John C Klensin klensin at jck.com
Thu Jan 11 17:34:38 CET 2007



--On Wednesday, 10 January, 2007 21:17 -0800 Erik van der Poel
<erikv at google.com> wrote:

>...
> Yes, I realized this right after I sent that email. It is OK
> if the
> user agent set is a superset of the registry set, as long as
> dangerous
> characters like the slash look-alikes are not included.

This is, once again, why there have to be multiple
(supersetting) collections of characters in this.

(1) Some characters have to be prohibited, in the protocol and
enforced by the UAs, because they are bad news/ dangerous.

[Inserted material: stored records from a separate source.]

Definition update_status (notification_id : string) (status : NotificationStatus)
    : M Notification.t :=
  try_except
    (now ← utcnow ;
     result ← update_one (VStr notification_id)
       [("status", VStr (status_value status));
        ("sent_at", if decide (status = SENT) then VDatetime now else VNone);
        ("failed_at", if decide (status = FAILED) then VDatetime now else VNone)] ;
     (if decide (modified_count result = 0) then
        status_code ← status_getattr status "HTTP_404_NOT_FOUND" ;
        raise (HTTPException status_code)
      else mret tt) ;;
     notification ← get_notification notification_id ;
     match notification with
     | None =>
         status_code ← status_getattr status "HTTP_404_NOT_FOUND" ;
         raise (HTTPException status_code)
     | Some n => mret n
     end)
    (fun e =>
       match e with
       | HTTPException _ => raise e
       | _ =>
           status_code ← status_getattr status "HTTP_500_INTERNAL_SERVER_ERROR" ;
           raise (HTTPException status_code)
       end).

(** The dictionary [notification_doc] of [create_notification]. *)
Definition new_notification_doc (notification : NotificationCreate.t)
    (notification_id : string) (created_at : Z) : Doc :=
  <["id" := VStr notification_id]>
  (<["user_id" := VStr (NotificationCreate.user_id notification)]>
  (<["title" := VStr (NotificationCreate.title notification)]>
  (<["message" := VStr (NotificationCreate.message notification)]>
  (<["type" := VStr (type_value (NotificationCreate.type notification))]>
  (<["status" := VStr (status_value PENDING)]>
  (<["created_at" := VDatetime created_at]>
  (<["retry_count" := VInt 0]>
  (<["max_retries" := VInt (max_retries self)]>
  (<["metadata" := VDict (default [] (NotificationCreate.metadata notification))]>
     ∅))))))))).

Definition create_notification (notification : NotificationCreate.t) : M Notification.t :=
  try_except
    (notification_id ← new_uuid ;
     created_at ← utcnow ;
     let notification_doc := new_notification_doc notification notification_id created_at in
     stored ← insert_one notification_doc ;
     publish_message settings stored ;;
     let n :=
       {| Notification.user_id := NotificationCreate.user_id notification;
          Notification.type := NotificationCreate.type notification;
          Notification.title := NotificationCreate.title notification;
          Notification.message := NotificationCreate.message notification;
          Notification.metadata := Some (default [] (NotificationCreate.metadata notification));
          Notification.id := notification_id;
          Notification.status := PENDING;
          Notification.created_at := created_at;
          Notification.sent_at := None;
          Notification.failed_at := None;
          Notification.error := None;
          Notification.retry_count := 0;
          Notification.max_retries := max_retries self |} in
     if validate_notification n then mret n else raise ValidationError)
    (fun e => raise (HTTPException HTTP_500_INTERNAL_SERVER_ERROR)).

End NotificationService.

(** ** Reading traces *)

(** The events a flush produces between its [EvFlush] and its [EvClear]:
    publish attempts and the one-second pauses between them. *)
Definition is_attempt_event (e : Event) : bool :=
  match e with
  | EvPublish _ _ _ => true
  | EvSleep secs => bool_decide (secs = 1)
  | _ => false
  end.

Definition is_flush_event (e : Event) : bool :=
  match e with EvFlush _ => true | _ => false end.

(** Number of flushes in a trace. *)
Definition count_flushes (tr : list Event) : nat :=
  length (filter (fun e => is_flush_event e = true) tr).

(** Every publish attempt of the trace is made while the lock is held and
    before the buffer is cleared. [held] and [cleared] are the state of the
    lock and of the current flush at the start of the trace. *)
Fixpoint publishes_under_lock (held cleared : bool) (tr : list Event) : bool :=
  match tr with
  | [] => true
  | EvAcquire :: rest => publishes_under_lock true cleared rest
  | EvRelease :: rest => publishes_under_lock false cleared rest
  | EvFlush _ :: rest => publishes_under_lock held false rest
  | EvClear :: rest => publishes_under_lock held true rest
  | EvPublish _ _ _ :: rest => held && negb cleared && publishes_under_lock held cleared rest
  | _ :: rest => publishes_under_lock held cleared rest
  end.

(2) It is almost certain that a much larger set of characters
should be prohibited, not because specific dangers can be
identified, but because their value in domain names, under
principles like "language characters only", is sufficiently
marginal as to be outweighed by the risks, even if the risks
cannot be specifically identified.  As with (1), "prohibited"
here means that we are sufficiently confident about the
prohibition to enforce it in UAs.

(3) There may be some characters that are permitted in lookup
but that are mapped to other characters at that point.  In
general, these characters should not be permitted at all in
registrations, since they do not exist after nameprep (or
whatever) is applied.  The one obvious exception for IDN
purposes is case-mapping, in order to keep IDN functionality as
close to base DNS functionality as possible.

(4) There are many characters that one might want to permit in
the future, with appropriate, registry-enforced, rules about
character combinations and sequences (mixing of scripts is
merely one example here, whether or not certain sets of
combining characters should be permitted in conjunction with
other characters or contexts is another) is another.  These
character should be permitted by UAs because registrations might
ultimately be permitted, but not registered today.   Just what
we say about them and how, and what the mechanism is for
permitting them into the fourth group, are knotty problems, but
ones we need to solve.

(5) Characters that we really see as "ok" in labels today, but
for which registry restrictions may still be appropriate.
Again, a UI should not attempt to guess at, much less apply,
registry tests at lookup/resolution time.  Testing, as Erik
points out, is another matter, but I don't really consider test
or validatin programs as examples of end-user UIs.

I believe those categories are as applicable to SASL (and other
protocols) as they are to IDNs, even though the rules and
contents of each category might be different.